Living and working in a foreign country, you begin to understand the rituals that create community. One of them (no surprise) is lunch.
drinks with friends

There’s a joy to traveling as a vacation. You spend a few days hanging around in cafés and museums, you walk the streets for a dozen miles, have a late dinner at an outside table on the square, and then you move on. But there’s a different joy to living and working somewhere foreign. It’s the rhythm of the everyday, the sense of belonging somewhere, the growing comfort of new routines. My family and I have been in Hamburg for almost three months now, long enough to have found new grooves and pleasures. For me, one of the nicest has been lunch.

In Germany it’s traditional to have the main meal in the middle of the day; at night a typical Abendbrot (“evening bread”) might be just some bread and cheese. This takes some getting used to for foreigners. (And not just the Americans: My Dutch colleague Thijs—pronounced like “Twice” without the “w”—is used to bread and cheese at lunch and “eating warm” in the evening.) My family has adopted the simple evening meal about half the time, and on those evenings we spend less time fussing about in the kitchen and more time with each other.

But the importance of lunch we have adopted wholeheartedly. Every day I join my colleagues in one of the cafés or restaurants near the Institute. Some days there are two of us, some days six, and when a speaker comes from out of town there might be a dozen. The meals are simple and inexpensive (we almost never pay more than 6 Euro, or about $8.50), but the food is made with care from high-quality ingredients.
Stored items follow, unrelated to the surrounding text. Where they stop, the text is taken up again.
Lemma tombstone_spec_witness :
  let b := set_deleted true true (define true hash32 k (Bytes [9; 8; 7]) o buf) in
  is_deleted true b = true /\ key true b = k /\ read_value true b = Some (Bytes [9; 8; 7]) /\
  optional true b = (if 0 <? blen o then Some o else None) /\
  size true b = item_size true (blen k) (Bytes [9; 8; 7]) (blen o) /\
  is_deleted true (set_deleted true false b) = false.
Proof.
  apply (tombstone_spec true hash32).
  - apply hash32_u32.
  - apply args. split; [repeat constructor|]; vm_compute; intuition congruence.
  - vm_compute. congruence.
Defined.

Lemma numeric_history_witness :
  exists b, apply_ops true hash32 [Incr 5; Decr 100; Incr (2 ^ 64 - 1)]
              (define true hash32 k (U64 77) o buf) = Some b /\
    read_value true b = Some (U64 (fold_left op_value [Incr 5; Decr 100; Incr (2 ^ 64 - 1)] 77)) /\
    numeric_version true b =
      Some (u64 (2 * Z.of_nat (length [Incr 5; Decr 100; Incr (2 ^ 64 - 1)]))) /\
    key true b = k /\ optional true b = (if 0 <? blen o then Some o else None) /\
    (true = true -> check_integrity true hash32 b = Some true).
Proof.
  apply (numeric_history true hash32).
  - apply hash32_u32.
  - apply args. vm_compute. intuition congruence.
  - vm_compute. congruence.
  - repeat constructor; vm_compute; congruence.
Defined.

(** The stored CRC covers the flags byte, and marking does not recompute it:
    a tombstoned, otherwise intact item fails the check. *)
Example tombstone_fails_integrity :
  let b := define true hash32 k (Bytes [9; 8; 7]) o buf in
  check_integrity true hash32 b = Some true /\
  check_integrity true hash32 (set_deleted true true b) = Some false.
Proof. by vm_compute. Qed.
End ItemDemo.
It is, you might say, food for the long run, the kind of meals one can eat every day for months or years, and after three months I’ve had lunch at least once with almost everyone in the department.

And it’s no coincidence that my two-year old has a similar experience in her kita (day-care). The first time we visited I was astonished to see that the building, which houses fewer than 30 kids, has a dedicated kitchen and a part-time cook making meals from scratch. But in the months since then, my own colleagues have become my friends over plates of pasta and strong cups of coffee, and my daughter has found her feet and her voice in this new culture. Now that children’s kitchen looks like an investment, or maybe set of training wheels on the road to discovering the pleasures of community. Both of us have formed bonds with the people we eat with – and this, I suspect, is precisely the point. The roots of the word “companion,” after all, are “those with whom we share bread.”

We came to Germany looking for good work and a family adventure. We never expected to feel like we could belong.